Back on topic, the OP is kind of stuck in a bad place. The Jeep would be a much better choice for the trip with the trailer, and also allow them to get off the beaten path to enjoy the sites. However, if it isn't reliable......


----------



## obermd (Mar 3, 2012)

jblackburn said:


> Wait, have you driven in DC and/or New Jersey?


I lived in Dale City, VA while stationed at the Pentagon for four years and my parents live in New Hampshire. Yes, I'm a "slug" and proud of it, spending many hours both as a driver and passenger on the 20 mile long parking lot called I-95/395. I made the drive between the DC and New Hampshire two or three times a year. I have also driven in Dallas, Houston, El Paso, Atlanta, New York City, Boston, Los Angeles, Silicon Valley (but not actually San Francisco), Seattle, Kansas City, Indianapolis, etc. My absolute favorite place to drive is actually Boston - everyone drives the same crazy there so it's very predictable. Denver is at the bottom with so many different driving styles in both Denver and the rest of Colorado to predict what the other drivers will do, which is what makes driving here so dangerous. 

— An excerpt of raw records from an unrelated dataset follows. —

(* ===== verification/Testutils.v ===== *)
(** * testutils: a ZooKeeper in a container for tests (docker_utils.go, zk_control.go,
    zk_utils.go). The Docker daemon is a parameter: its client's calls act on a world. *)
From S2P Require Import Prelude.
From S2P Require Import GoStrings.
From S2P Require Import GoErrors.

Local Open Scope string_scope.

(** ** [time.Duration.String] and [net.JoinHostPort] *)
(** [fmtFrac]: the last [prec] digits of [v] after a point, without trailing zeros, put in
    front of [buf]; and the digits left. *)
Fixpoint fmtFrac_loop (prec : nat) (v : Z) (print : bool) (buf : string) : string * Z * bool :=
  match prec with
  | O => (buf, v, print)
  | S prec =>
      let digit := (v mod 10)%Z in
      let print := print || negb (digit =? 0)%Z in
      fmtFrac_loop prec (v / 10) print (if print then Itoa digit ++ buf else buf)
  end.
Definition fmtFrac (buf : string) (v : Z) (prec : nat) : string * Z :=
  let '(buf, v, print) := fmtFrac_loop prec v false buf in ((if print then "." ++ buf else buf), v).
Definition Duration_String (d : Z) : string :=
  let u := Z.abs d in
  let s :=
    if (u <? 1000000000)%Z then
      if (u =? 0)%Z then "0s"
      else
        let '(prec, unit) := if (u <? 1000)%Z then (0, "ns") else if (u <? 1000000)%Z then (3, "µs") else (6, "ms") in
        let '(buf, v) := fmtFrac unit u prec in Itoa v ++ buf
    else
      let '(buf, u) := fmtFrac "s" u 9 in
      let buf := Itoa (u mod 60) ++ buf in
      let u := (u / 60)%Z in
      if (0 <? u)%Z then
        let buf := Itoa (u mod 60) ++ "m" ++ buf in
        let u := (u / 60)%Z in
        if (0 <? u)%Z then Itoa u ++ "h" ++ buf else buf
      else buf in
  if (d <? 0)%Z then "-" ++ s else s.
Example Duration_ex :
  map Duration_String [0; 7; 1500; 2000000; 10000000000; 90500000000; 7200000000000; -1100000]%Z
  = ["0s"; "7ns"; "1.5µs"; "2ms"; "10s"; "1m30.5s"; "2h0m0s"; "-1.1ms"].
Proof. vm_compute. reflexivity. Qed.
Definition JoinHostPort (host port : string) : string :=
  if Contains host ":" then "[" ++ host ++ "]:" ++ port else host ++ ":" ++ port.
(* ===== verification/TransportConc.v ===== *)
(** * dcos/http/transport: one authenticating transport shared by any number of goroutines
    (roundtripper.go): the steps of [RoundTrip] between the critical sections of its
    mutex. *)
From S2P Require Import Prelude.
From S2P Require Import GoStrings.
From S2P Require Import GoErrors.
From S2P Require Import Transport.
From S2P Require Import TransportTheorems.

Local Open Scope string_scope.

Section shared.
Context {W Key Pool : Type}.

(** Where a goroutine is in its round trip. The numbers count the logins that had given a
    token when it last held the mutex. *)
Inductive rt_pc : Type :=
| PStart (req : Request)                            (* about to read the token *)
| PSend (req : Request)                             (* the first sending *)
| PLogin (req : Request) (resp : Response)          (* answered 401; about to take the mutex *)
| PPost (req : Request) (resp : Response)           (* in GenerateToken, the mutex held *)
| PToken (req : Request) (n : nat)                  (* logged in; about to read the token *)
| PResend (req : Request) (n : nat)                 (* the second sending *)
| PDone (resp : option Response) (err : option transport_error).
Record shared : Type := MkShared {
  obj : dcosRoundtripper Key;
  mutex : option nat;        (* the goroutine that holds it *)
  pcs : list rt_pc;
  issued : list string;      (* the tokens of the logins, in order *)
}.
Definition start_shared (t : dcosRoundtripper Key) (reqs : list Request) : shared :=
  MkShared t None (map (fun r => PStart r) reqs) [token t].
Definition goto (i : nat) (p : rt_pc) (s : shared) : shared :=
  MkShared (obj s) (mutex s) (<[i := p]> (pcs s)) (issued s).
Definition after_login (err : option transport_error) (req : Request) (resp : Response) (n : nat) : rt_pc :=
  match err with Some e => PDone (Some resp) (Some e) | None => PToken req n end.

(** The network answers in any way: the environment and the world of a login are whatever
    they are when it runs. [CurrentToken] takes the mutex and gives it back in one step. *)
Inductive shared_step (s : shared) : shared -> Prop :=
| share_first i req :
    pcs s !! i = Some (PStart req) -> mutex s = None ->
    shared_step s (goto i (PSend (addAuthToken (obj s) (addUserAgent (obj s) req))) s)
| share_fails i req err :
    pcs s !! i = Some (PSend req) -> shared_step s (goto i (PDone None (Some (ErrOther err))) s)
| share_answered i req resp :
    pcs s !! i = Some (PSend req) -> StatusCode resp <> 401%Z ->
    shared_step s (goto i (PDone (Some resp) None) s)
| share_refused i req resp :
    pcs s !! i = Some (PSend req) -> StatusCode resp = 401%Z ->
    shared_step s (goto i (PLogin (sent_request req) resp) s)
| share_lock i req resp :
    pcs s !! i = Some (PLogin req resp) -> mutex s = None ->
    shared_step s (MkShared (obj s) (Some i) (<[i := PPost req resp]> (pcs s)) (issued s))
| share_post i req resp (env : transport_env W Key Pool) w err t' w' :
    pcs s !! i = Some (PPost req resp) -> GenerateToken env (obj s) w = (err, t', w') ->
    let issued' := match err with None => (issued s ++ [token t'])%list | Some _ => issued s end in
    shared_step s (MkShared t' None (<[i := after_login err req resp (length issued')]> (pcs s)) issued')
| share_second i req n :
    pcs s !! i = Some (PToken req n) -> mutex s = None ->
    shared_step s (goto i (PResend (addAuthToken (obj s) req) n) s)
| share_last i req n (r : res error Response) :
    pcs s !! i = Some (PResend req n) ->
    shared_step s (goto i (match r with Fail err => PDone None (Some (ErrOther err)) | Ok resp => PDone (Some resp) None end) s).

By the way, as far as I could tell, the 55 speed limit on the DC beltway was a "minimum", not "maximum".

Virginia and Maryland have the absolute worst laws I'm aware of governing lane usage on the interstates. Not only do you not have to get out of the left lane but it's illegal to flash your lights or use your turn signal to request the idiot doing 10 under the speed limit and 20 under the rest of traffic in front of you to move out of the left lane. 

Georgia was interesting for two reasons. Around Atlanta the speed is "floor it to 70, lock the brakes to 0 and repeat". On Rural interstates the right lane of the interstate moves at 95 and the left at 100, with less than a car length between each car. Everyone in Georgia must think they're practicing for Nascar.


----------



## obermd (Mar 3, 2012)

Beachernaut said:


> Hehehe.... Driven in Utah lately? I can agree about other drivers. It's kind of like driving on icy roads, they don't bother me a bit. It's the soccer mom driving that same icy road while talking on her cell phone that scares the crap out of me.
> 
> Back on topic, the OP is kind of stuck in a bad place. The Jeep would be a much better choice for the trip with the trailer, and also allow them to get off the beaten path to enjoy the sites. However, if it isn't reliable......


I drove through Utah once back in the 80s, but haven't been back lately. Don't forget the soccor mom is also putting her makeup on while drinking coffee. I have actually seen people doing this as well as brushing their teeth while driving.


Back to OP - don't tow with your Cruze. It's simply not equipped to safely handle the load.


----------



## sciphi (Aug 26, 2011)

I'd tow a little utility trailer loaded with a few hundred pounds of gravel on back roads from the quarry home, but not a 1000 lb camper on the interstate on a multi-state trip. Moderation is key, and 1000 lbs of trailer on a Cruze is far in excess of moderation.


----------



## XtremeRevolution (Jan 19, 2012)

sciphi said:


> I'd tow a little utility trailer loaded with a few hundred pounds of gravel on back roads from the quarry home, but not a 1000 lb camper on the interstate on a multi-state trip. Moderation is key, and 1000 lbs of trailer on a Cruze is far in excess of moderation.


So why does GM recommend up to a 1000lbs tow weight? Why don't they just say "not suitable for towing" on all of the Cruzes?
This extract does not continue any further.